Antes de despedirse de mí, Andreas me dijo con decisión que ese
mismo día pondría un anuncio para buscar casa, y que no le cabía ninguna
duda de que pronto encontraría una. A los pocos días me comunicó que
había encontrado una casa que le gustaba más que la de sus padres y cuyo
alquiler, además, era más bajo. ¿Por qué tardó tanto en ocurrírsele una
solución tan sencilla? Porque en la casa de sus padres Andreas tenía la
esperanza de obtener de ellos, al fin, aquello que de pequeño tanto había
anhelado. Pero lo que no le habían dado de niño tampoco podían dárselo
de adulto. Seguían tratándolo como si fuera su propiedad, no le
escuchaban cuando expresaba sus deseos y daban por sentado que él tenía
que reformar la casa e invertir dinero en ella sin recibir nada a cambio,
porque eran sus padres y creían que estaban en el derecho de hacerlo. Él
también lo creía.
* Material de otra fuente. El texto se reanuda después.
(** [Get] on a node whose only peer has pushed the stream [ct]. *)
Lemma Get_single_peer w key buf a p c ct rest pt :
  blobs (store w) !! key = None ->
  diskFault (store w) = false ->
  gob_encode (mkMessage (Some (MessageGetFile key))) = Ok buf ->
  map_to_list (peers w) = [(a, p)] ->
  conns w !! pid p = Some c ->
  credit c = None ->
  inbox c = putInt64 (Z.of_nat (length ct)) ++ ct ++ rest ->
  Z.of_nat (length ct) < 2 ^ 63 ->
  decrypt (EncKey w) ct = Ok pt ->
  snd (Get key w) = Ok pt.
Proof.
  intros Hk Hd He Hm Hc Hcr Hi Hn Hdec.
  assert (Hh : all_healthy w)
    by (apply (single_peer_healthy w a p Hm); by exists c).
  destruct (answer_of_stream c ct rest Hi Hn) as (Hl & _ & Hbody & _).
  unfold Get.
  erewrite bind_Ok.
  2:{ unfold store_Has, ask. rewrite Hk.
      rewrite bool_decide_eq_false_2 by (by intros [? ?]). reflexivity. }
  cbv beta iota. erewrite bind_Ok by reflexivity.
  erewrite bind_Ok.
  2:{ apply broadcast_healthy; [done|].
      intros a' p' Hp'. eapply healthy_same_conns; [|by eapply Hh]. done. }
  erewrite bind_Ok by reflexivity.
  erewrite bind_Ok by reflexivity.
  set (w3 := emit_net (Slept 500) _).
  assert (Hr3 : range_order w3 = [(a, p)]) by (by apply single_peer_range).
  rewrite Hr3.
  set (w4 := emit_sync PeersRange _).
  erewrite bind_Ok.
  2:{ rewrite (Get_peers_step key a p [] w4 c pt Hc Hl Hd);
        [reflexivity|by rewrite Hbody]. }
  unfold bind, store_Read, after_fetch. cbn. by rewrite lookup_insert_eq.
Qed.
(** X18. A season payload that is not an error and has no [Episodes] makes
    [episodes()] reject and leaves the cache empty; when the payloads
    before it were read without an error, the rejection is a
    [TypeError]. *)
Theorem episodes_missing_Episodes tvShow log pre datum post :
  _episodes tvShow = [] ->
  Promise_all (receive ky_season (season_requests tvShow) log) =
    Some (pre ++ datum :: post)%list ->
  isError datum = false ->
  OmdbSeason.Episodes datum = None ->
  exists e,
    TVShow_episodes tvShow log =
      ((Rejected e, tvShow), (log ++ season_requests tvShow)%list) /\
    (forall built, episodes_then pre = Normal built -> exists message, e = TypeError message).
Proof.
  intros Hempty Hall Herr Hnone. rewrite TVShow_episodes_fetch by done. rewrite Hall.
  unfold episodes_then. rewrite for_of_app.
  destruct (for_of season_episodes pre []) as [built|e]; simpl.
  - unfold season_episodes at 1. rewrite Herr, Hnone. simpl.
    eexists. split; [done|]. intros _ _. by eexists.
  - exists e. split; [done|]. done.
Qed.

(** X19. When upstream labels the answer to each season request with the
    number that was asked for (and there are fewer than 2^53 seasons, so
    that [parseInt] reads every label exactly), the list [episodes()]
    resolves to is the concatenation of one group for each request, in the
    order of the requests; the [i]-th group, counting from zero, holds the
    episodes built from the entries of the answer to the [i]-th request,
    in order; and every episode in it has [season = i + 1]. *)
Theorem episodes_season_of_request tvShow log eps tvShow' log' :
  _episodes tvShow = [] ->
  Z.of_nat (length (season_requests tvShow)) < 2 ^ 53 ->
  TVShow_episodes tvShow log = ((Fulfilled eps, tvShow'), log') ->
  (forall k reqopts datum,
     season_requests tvShow !! k = Some reqopts ->
     ky_season (log ++ take k (season_requests tvShow))%list reqopts = Some datum ->
     OmdbSeason.Season datum = Some (JsString.of_Z (Z.of_nat (S k)))) ->
  exists groups,
    eps = concat groups /\
    length groups = length (season_requests tvShow) /\
    forall i group,
      groups !! i = Some group ->
      (exists reqopts datum,
         season_requests tvShow !! i = Some reqopts /\
         ky_season (log ++ take i (season_requests tvShow))%list reqopts = Some datum /\
         built_from datum group) /\
      (forall ep, ep ∈ group -> get_prop ep "season" = VNum (Some (Z.of_nat (S i)))).
Proof.
  intros Hempty _. rewrite TVShow_episodes_fetch by done.
  destruct (Promise_all _) as [epData|] eqn:Hall; [|done].
  destruct (episodes_then epData) as [eps0|] eqn:Hthen; [|done].
  intros [= <- <- <-] Hlabel. unfold episodes_then in Hthen.
  apply for_of_season_episodes_groups in Hthen as (groups & -> & Hgroups).
  exists groups. split; [done|]. split.
  - rewrite <- (Forall2_length _ _ _ Hgroups).
    by rewrite (Promise_all_length _ _ Hall), receive_length.
  - intros i group Hi.
    destruct (Forall2_lookup_r _ _ _ _ _ Hgroups Hi) as (datum & Hdatum & Hbuilt).
    apply season_episodes_built in Hbuilt as (_ & Hfrom & Hseason).
    apply (Promise_all_lookup _ _ _ _ Hall) in Hdatum.
    apply receive_lookup in Hdatum as (r & Hr & Hanswer).
    split; [by exists r, datum|].
    intros ep Hep. rewrite Forall_forall in Hseason. rewrite (Hseason ep Hep).
    unfold payload_season. rewrite (Hlabel i r datum Hr (eq_sym Hanswer)). simpl.
    by rewrite parseInt_of_Z.
Qed.

Lemma TVShow_new_opts obj options tvShow :
  TVShow_new obj options = Normal tvShow ->
  opts tvShow = options /\ _episodes tvShow = [].
Proof.
  unfold TVShow_new. destruct (Movie_new obj) as [this|]; simpl; [|done].
  destruct (this !! "_yearData") as [[]|]; simpl; try done. by intros [= <-].
Qed.

Lemma get_then_show request options data tvShow :
  get_then request options data = Normal (ITVShow tvShow) ->
  opts tvShow = options /\ _episodes tvShow = [].
Proof.
  unfold get_then, fmap_completion, Game_new.
  destruct (isError data); [done|].
  destruct (isMovie data); [destruct (Movie_new data); done|].
  destruct (isGame data); [destruct (Movie_new data); done|].
  destruct (isTvshow data).
  - destruct (TVShow_new data options) as [t|] eqn:Ht; simpl; [|done].
    intros [= ->]. by apply TVShow_new_opts in Ht.
  - destruct (isEpisode data); [|done]. destruct (Episode_new data None); done.
Qed.
(** * Skip-gram data preparation ([src/data_processing.py])

    A shallow embedding of the functions of [data_processing.py]:
    [create_lookup_tables], [subsample_words], [get_target],
    [get_batches] and [cosine_similarity], followed by the properties of
    the specification that concern them.

    Conventions of the embedding:
    - a Python [List[str]] is a [list string]; a Python [int] is a [Z],
      except for counts, lengths and [enumerate] indices, which are [nat];
    - a [Counter] and the dicts derived from its items are association
      lists in insertion order (a Python dict iterates in insertion
      order, and [most_common] depends on it); the two lookup tables,
      only ever read by key, are [gmap]s;
    - a Python [float] is an IEEE-754 binary64 value and an element of a
      default-dtype torch tensor a binary32 value, both as [spec_float]
      with the operations of [SpecFloat] at the matching precision;
    - a raised exception is the [Raise] branch of [result];
    - the process-wide random generator of torch is a stream of raw
      draws that is read at an explicit position; [randint] and [rand]
      reduce a raw draw to their range. *)

From Stdlib Require Import ZArith Lia SpecFloat QArith.
From stdpp Require Import gmap strings list fin_maps sorting.
(** * The streaming chat client of the Next.js front end

    A shallow embedding of the [Home] component of [frontend/app/page.tsx]
    (the variant in which the browser supplies the API key) and of its
    sibling page (the variant in which the relay holds the key): the
    component state, the [handleSubmit] and [handleClearChat] handlers, the
    platform's streaming UTF-8 [TextDecoder], and the event loop that
    interleaves user actions with the network events of a submission. *)

From Stdlib Require Import ZArith NArith List String Ascii Bool Lia DecimalString.
From Stdlib Require DecimalPos DecimalN.
From stdpp Require Import base list.
Import ListNotations.
Local Open Scope Z_scope.

(** ** JavaScript strings *)

(** A JavaScript string is its sequence of UTF-16 code units. *)
Definition jsstring := list Z.

(** An ASCII literal of the source as a JavaScript string. *)
Definition lit (s : string) : jsstring :=
  map (fun a => Z.of_N (N_of_ascii a)) (list_ascii_of_string s).

(** [WhiteSpace] and [LineTerminator] code points of ECMAScript, the ones
    [String.prototype.trim] strips. *)
Definition is_white_space (c : Z) : bool :=
  (c =? 0x09) || (c =? 0x0A) || (c =? 0x0B) || (c =? 0x0C) || (c =? 0x0D)
  || (c =? 0x20) || (c =? 0xA0) || (c =? 0x1680)
  || ((0x2000 <=? c) && (c <=? 0x200A))
  || (c =? 0x2028) || (c =? 0x2029) || (c =? 0x202F) || (c =? 0x205F)
  || (c =? 0x3000) || (c =? 0xFEFF).

Fixpoint trimStart (s : jsstring) : jsstring :=
  match s with
  | [] => []
  | c :: r => if is_white_space c then trimStart r else s
  end.

Definition trimEnd (s : jsstring) : jsstring := rev (trimStart (rev s)).

(** [s.trim()] *)
Definition trim (s : jsstring) : jsstring := trimEnd (trimStart s).

(** Truthiness of a string: the empty string is the only falsy one. *)
Definition truthy (s : jsstring) : bool :=
  match s with [] => false | _ :: _ => true end.

(** [a || b] on strings *)
Definition or_else (a b : jsstring) : jsstring := if truthy a then a else b.

(** [s !== ''] *)
Definition not_empty (s : jsstring) : bool := truthy s.

(** A non-negative integer in a template literal: its decimal digits. *)
Definition number_to_string (n : N) : jsstring :=
  lit (NilZero.string_of_uint (N.to_uint n)).

(** ** The platform's [TextDecoder] for UTF-8, used with [{ stream: true }] *)

Module TextDecoder.

(** The state of the UTF-8 decoder of the Encoding Standard, and the
    [BOM seen] flag of the [TextDecoder] object that owns it. *)
Record t := mk {
  code_point : Z;
  bytes_seen : Z;
  bytes_needed : Z;
  lower_boundary : Z;
  upper_boundary : Z;
  bom_seen : bool
}.
Lemma push_children_None (d : nat) (cs : list ASTNode) :
  fold_left (fun acc c => match acc with
                          | Some t' => spine_push_back d c t'
                          | None => None
                          end) cs None = None.
Proof. induction cs as [|c cs IH]; [reflexivity|exact IH]. Qed.

Lemma push_children_cons (d : nat) (c : ASTNode) (cs : list ASTNode) (t t' : ASTNode) :
  push_children d (c :: cs) t = Some t' ->
  exists t1, spine_push_back d c t = Some t1 /\ push_children d cs t1 = Some t'.
Proof.
  unfold push_children. cbn [fold_left].
  destruct (spine_push_back d c t) as [t1|]; [|now rewrite push_children_None].
  intros H. now exists t1.
Qed.

(** The children appended one by one to an element just appended: the same
    as appending the element with them. *)
Lemma push_children_fill (d : nat) (ty : ASTNodeType) (n v : wstring)
      (a : attribute_map) (cs0 cs : list ASTNode) (t t1 : ASTNode) :
  spine_push_back d (Node ty n v a cs0) t = Some t1 ->
  push_children (S d) cs t1 = spine_push_back d (Node ty n v a (cs0 ++ cs)) t.
Proof.
  revert cs0 t1; induction cs as [|c cs IH]; intros cs0 t1 H.
  - unfold push_children. cbn [fold_left]. now rewrite app_nil_r.
  - unfold push_children. cbn [fold_left].
    rewrite (spine_push_back_fill d _ c t t1 H). cbn [set_children children type name value attributes].
    change (set_children (Node ty n v a cs0) (cs0 ++ [c]))
      with (Node ty n v a (cs0 ++ [c])).
    destruct (spine_push_back_any d _ (Node ty n v a (cs0 ++ [c])) t t1 H) as (t2 & H2).
    rewrite H2. fold (push_children (S d) cs t2).
    rewrite (IH (cs0 ++ [c]) t2 H2). now rewrite <- app_assoc.
Qed.

Lemma push_children_root (cs0 cs : list ASTNode) (ty : ASTNodeType) (n v : wstring)
      (a : attribute_map) :
  push_children 0 cs (Node ty n v a cs0) = Some (Node ty n v a (cs0 ++ cs)).
Proof.
  revert cs0; induction cs as [|c cs IH]; intros cs0.
  - unfold push_children. cbn [fold_left]. now rewrite app_nil_r.
  - replace (cs0 ++ c :: cs) with ((cs0 ++ [c]) ++ cs) by (now rewrite <- app_assoc).
    exact (IH (cs0 ++ [c])).
Qed.
(** * composable_pipeline/video.py: the frame-tie engine

    A shallow embedding of [VideoFile], [FileDisplayPort], [PSVideo] and
    [HDMIVideo].  Python objects become records, attribute updates become
    record updates, calls into OpenCV and the PYNQ drivers go through an
    abstract camera model and leave an entry in a trace.  The copy loop runs
    in a thread of its own: workers are stepped one statement at a time by a
    scheduler, and the caller's thread is a resumption that yields wherever
    the Python code can block ([Lock.acquire], the polling loop of [stop]).

    What is taken for granted about the environment: [start_new_thread]
    succeeds; [newframe], [writeframe] and the channels of the VDMA do not
    raise, nor does assigning the mode of a channel or building
    [DisplayPort()]; a frame read from the source fits the buffer it is
    copied into; the four-character code of a stream decodes.  A capture
    can fail to open and a read can fail: that is what the camera model is
    for. *)

From Stdlib Require Import ZArith String Bool Lia.
From stdpp Require Import base option list.

Open Scope string_scope.
Open Scope list_scope.

(** ** Values *)

Definition Frame := list Byte.byte.
Definition BufId := nat.

(** [pynq.lib.video.VideoMode] *)
Record VideoMode := mkMode {
  width : Z; height : Z; bits_per_pixel : Z; fps : Z }.

(** The default argument [VideoMode(1280, 720, 24, 30)]. *)
Definition default_mode : VideoMode := mkMode 1280 720 24 30.

(** The [filename] argument: Python does not fix its type. *)
Inductive PyFile := FInt (n : Z) | FStr (s : string) | FOther.

Definition isinstance_int (f : PyFile) : bool :=
  match f with FInt _ => true | _ => false end.
Definition isinstance_str (f : PyFile) : bool :=
  match f with FStr _ => true | _ => false end.

Inductive Exn :=
| RuntimeError (msg : string)
| SystemError (msg : string)
| ValueError (msg : string)
| AttributeError (msg : string).

(** [None], [True] and [False] as stored in [_running], [_started], [_pause]. *)
Definition truthy (v : option bool) : bool :=
  match v with Some true => true | _ => false end.

(** ** The world outside the program *)

Inductive CapProp := CAP_PROP_FRAME_WIDTH | CAP_PROP_FRAME_HEIGHT
                   | CAP_PROP_FOURCC | CAP_PROP_FPS.

(** What lies behind [cv2.VideoCapture] and the read channel of the VDMA.
    [Dev] is the state of the devices; [cam_open] is the constructor
    [cv2.VideoCapture(file)] and also gives the truth value of the object it
    returns; [cam_read] is [read()], with [None] for [ret == False];
    [cam_fourcc] is the decoded four-character code of the stream. *)
Record Camera (Dev : Type) := mkCamera {
  cam_open : PyFile -> Dev -> Dev * bool;
  cam_set : CapProp -> Z -> Dev -> Dev;
  cam_fourcc : Dev -> string;
  cam_read : Dev -> Dev * option Frame;
  cam_release : Dev -> Dev;
  vdma_read : Dev -> Dev * Frame }.
Arguments cam_open {Dev}.
Arguments cam_set {Dev}.
Arguments cam_fourcc {Dev}.
Arguments cam_read {Dev}.
Arguments cam_release {Dev}.
Arguments vdma_read {Dev}.

(** Where a frame buffer comes from or goes to: an output object passed to
    [tie] (named by its identity), or one channel of the VDMA. *)
Inductive Port := POut (o : nat) | PWriteChannel | PReadChannel.

Inductive TieKind := K_tie | K_tievdma | K_tienovdma.

Inductive Event :=
| EvOpen (f : PyFile)
| EvSet (p : CapProp) (v : Z)
| EvRead (ok : bool)
| EvRelease
| EvNewFrame (p : Port) (b : BufId)
| EvCopy (b : BufId) (f : Frame)
| EvWriteFrame (p : Port) (b : BufId) (f : Frame)
| EvReadFrame (p : Port) (f : Frame)
| EvChanMode (p : Port) (m : VideoMode)
| EvChanStart (p : Port)
| EvChanStop (p : Port)
| EvDpNew (o : nat)
| EvDpConfigure (m : VideoMode)
| EvDpStop (o : nat)
| EvAcquire
| EvLockRelease
| EvSpawn (k : TieKind).

(** ** Threads *)

(** Local variables of the copy loops. *)
Record Locals := mkLocals { fpgaframe : option BufId; dpframe : option BufId }.

Inductive WPc :=
| WTest                 (* at [while self._running] *)
| WStmt (i : nat)       (* before statement [i] of the loop body *)
| WRelease              (* before [self._thread.release()] *)
| WDone                 (* the thread function returned *)
| WDead (e : Exn).      (* the thread died from an exception *)

Record Worker := mkWorker { w_kind : TieKind; w_pc : WPc; w_loc : Locals }.

(** ** The source object and the world

    One record holds the attributes of a [VideoFile] (or of one of its
    subclasses: [f_vdma] and [f_dp] belong to [FileDisplayPort]), the
    attributes of the [PSVideo] that owns it, the device state, the frame
    buffers, the trace and the threads.  [f_videoIn] is [None] or the truth
    value of the capture object, [f_thread] tells whether the
    [threading.Lock] is locked. *)
Record Sys (Dev : Type) := mkSys {
  f_file : PyFile;
  f_videoIn : option bool;
  f_mode : VideoMode;
  f_thread : bool;
  f_running : option bool;
  f_output : option nat;
  f_outframe : option BufId;
  f_vdma : bool;
  f_dp : option nat;
  p_started : option bool;
  p_pause : option bool;
  p_mode : VideoMode;
  p_dp : nat;
  dev : Dev;
  heap : list Frame;
  trace : list Event;
  workers : list Worker }.
Arguments mkSys {Dev}.
Arguments f_file {Dev}.
Arguments f_videoIn {Dev}.
Arguments f_mode {Dev}.
Arguments f_thread {Dev}.
Arguments f_running {Dev}.
Arguments f_output {Dev}.
Arguments f_outframe {Dev}.
Arguments f_vdma {Dev}.
Arguments f_dp {Dev}.
Arguments p_started {Dev}.
Arguments p_pause {Dev}.
Arguments p_mode {Dev}.
Arguments p_dp {Dev}.
Arguments dev {Dev}.
Arguments heap {Dev}.
Arguments trace {Dev}.
Arguments workers {Dev}.

Inductive Res (A : Type) := Ok (a : A) | Err (e : Exn).
Arguments Ok {A}.
Arguments Err {A}.

Section Engine.
Context {Dev : Type} (cam : Camera Dev).

Abbreviation Sys := (Sys Dev).

(** *** Field updates *)
Definition set_videoIn (v : option bool) (s : Sys) : Sys :=
  mkSys (f_file s) v (f_mode s) (f_thread s) (f_running s) (f_output s)
        (f_outframe s) (f_vdma s) (f_dp s) (p_started s) (p_pause s)
        (p_mode s) (p_dp s) (dev s) (heap s) (trace s) (workers s).
Definition set_thread (v : bool) (s : Sys) : Sys :=
  mkSys (f_file s) (f_videoIn s) (f_mode s) v (f_running s) (f_output s)
        (f_outframe s) (f_vdma s) (f_dp s) (p_started s) (p_pause s)
        (p_mode s) (p_dp s) (dev s) (heap s) (trace s) (workers s).
Definition set_running (v : option bool) (s : Sys) : Sys :=
  mkSys (f_file s) (f_videoIn s) (f_mode s) (f_thread s) v (f_output s)
        (f_outframe s) (f_vdma s) (f_dp s) (p_started s) (p_pause s)
        (p_mode s) (p_dp s) (dev s) (heap s) (trace s) (workers s).
Definition set_output (v : option nat) (s : Sys) : Sys :=
  mkSys (f_file s) (f_videoIn s) (f_mode s) (f_thread s) (f_running s) v
        (f_outframe s) (f_vdma s) (f_dp s) (p_started s) (p_pause s)
        (p_mode s) (p_dp s) (dev s) (heap s) (trace s) (workers s).
Definition set_outframe (v : option BufId) (s : Sys) : Sys :=
  mkSys (f_file s) (f_videoIn s) (f_mode s) (f_thread s) (f_running s)
        (f_output s) v (f_vdma s) (f_dp s) (p_started s) (p_pause s)
        (p_mode s) (p_dp s) (dev s) (heap s) (trace s) (workers s).
Definition set_dp (v : option nat) (s : Sys) : Sys :=
  mkSys (f_file s) (f_videoIn s) (f_mode s) (f_thread s) (f_running s)
        (f_output s) (f_outframe s) (f_vdma s) v (p_started s) (p_pause s)
        (p_mode s) (p_dp s) (dev s) (heap s) (trace s) (workers s).
Definition set_started (v : option bool) (s : Sys) : Sys :=
  mkSys (f_file s) (f_videoIn s) (f_mode s) (f_thread s) (f_running s)
        (f_output s) (f_outframe s) (f_vdma s) (f_dp s) v (p_pause s)
        (p_mode s) (p_dp s) (dev s) (heap s) (trace s) (workers s).
Definition set_pause (v : option bool) (s : Sys) : Sys :=
  mkSys (f_file s) (f_videoIn s) (f_mode s) (f_thread s) (f_running s)
        (f_output s) (f_outframe s) (f_vdma s) (f_dp s) (p_started s) v
        (p_mode s) (p_dp s) (dev s) (heap s) (trace s) (workers s).
Definition set_dev (v : Dev) (s : Sys) : Sys :=
  mkSys (f_file s) (f_videoIn s) (f_mode s) (f_thread s) (f_running s)
        (f_output s) (f_outframe s) (f_vdma s) (f_dp s) (p_started s)
        (p_pause s) (p_mode s) (p_dp s) v (heap s) (trace s) (workers s).
Definition set_heap (v : list Frame) (s : Sys) : Sys :=
  mkSys (f_file s) (f_videoIn s) (f_mode s) (f_thread s) (f_running s)
        (f_output s) (f_outframe s) (f_vdma s) (f_dp s) (p_started s)
        (p_pause s) (p_mode s) (p_dp s) (dev s) v (trace s) (workers s).
Definition set_workers (v : list Worker) (s : Sys) : Sys :=
  mkSys (f_file s) (f_videoIn s) (f_mode s) (f_thread s) (f_running s)
        (f_output s) (f_outframe s) (f_vdma s) (f_dp s) (p_started s)
        (p_pause s) (p_mode s) (p_dp s) (dev s) (heap s) (trace s) v.
Definition emit (e : Event) (s : Sys) : Sys :=
  mkSys (f_file s) (f_videoIn s) (f_mode s) (f_thread s) (f_running s)
        (f_output s) (f_outframe s) (f_vdma s) (f_dp s) (p_started s)
        (p_pause s) (p_mode s) (p_dp s) (dev s) (heap s) (trace s ++ [e])
        (workers s).

(** *** Straight-line code: state and exceptions *)
Definition St (A : Type) := Sys -> Sys * Res A.

Definition ret {A} (a : A) : St A := fun s => (s, Ok a).
Definition raise {A} (e : Exn) : St A := fun s => (s, Err e).
Definition bind {A B} (m : St A) (k : A -> St B) : St B :=
  fun s => match m s with
           | (s', Ok a) => k a s'
           | (s', Err e) => (s', Err e)
           end.
Definition modify (f : Sys -> Sys) : St unit := fun s => (f s, Ok tt).

Notation "x <- m ;; k" := (bind m (fun x => k))
  (at level 100, m at next level, right associativity).
Notation "m ;; k" := (bind m (fun _ => k))
  (at level 100, right associativity).

(** *** VideoFile._configure *)
Definition _configure : St unit := fun s =>
  let (d, obj) := cam_open cam (f_file s) (dev s) in
  let s := set_videoIn (Some obj) (set_dev d (emit (EvOpen (f_file s)) s)) in
  if negb obj then (s, Err (RuntimeError "OpenCV can't open"))
  else
    let setp p v s := set_dev (cam_set cam p v (dev s)) (emit (EvSet p v) s) in
    let s := setp CAP_PROP_FRAME_WIDTH (width (f_mode s)) s in
    let s := setp CAP_PROP_FRAME_HEIGHT (height (f_mode s)) s in
    let mode := cam_fourcc cam (dev s) in
    let s := if isinstance_int (f_file s)
             then if negb (String.eqb mode "MJPG")
                  then setp CAP_PROP_FOURCC 1196444237%Z s   (* 'M','J','P','G' *)
                  else s
             else s in
    (setp CAP_PROP_FPS (fps (f_mode s)) s, Ok tt).

(** [self._videoIn.read()] *)
Definition videoIn_read : St (option Frame) := fun s =>
  match f_videoIn s with
  | None => (s, Err (AttributeError "read"))
  | Some _ =>
      let (d, r) := cam_read cam (dev s) in
      (set_dev d (emit (EvRead (bool_decide (is_Some r))) s), Ok r)
  end.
Fue al hablar con un testigo cómplice, para lo que yo
misma me ofrecí, cuando abrió los ojos. Entonces se dio cuenta de que
estaba dejándose utilizar como en la infancia y de que aún consideraba que
tenía que estar agradecido por ello. Ahora ya podía renunciar a la ilusión
de que sus padres algún día cambiarían. Unos meses después me escribió:
«Mis padres intentaron hacerme sentir culpable cuando me fui de la casa. No
querían dejarme ir. Cuando vieron que ya no podían obligarme a nada, me ofrecieron
bajar el alquiler y devolverme parte del dinero que les había pagado. Entonces me di
cuenta de que no había sido yo quien había salido ganando con el contrato, sino ellos.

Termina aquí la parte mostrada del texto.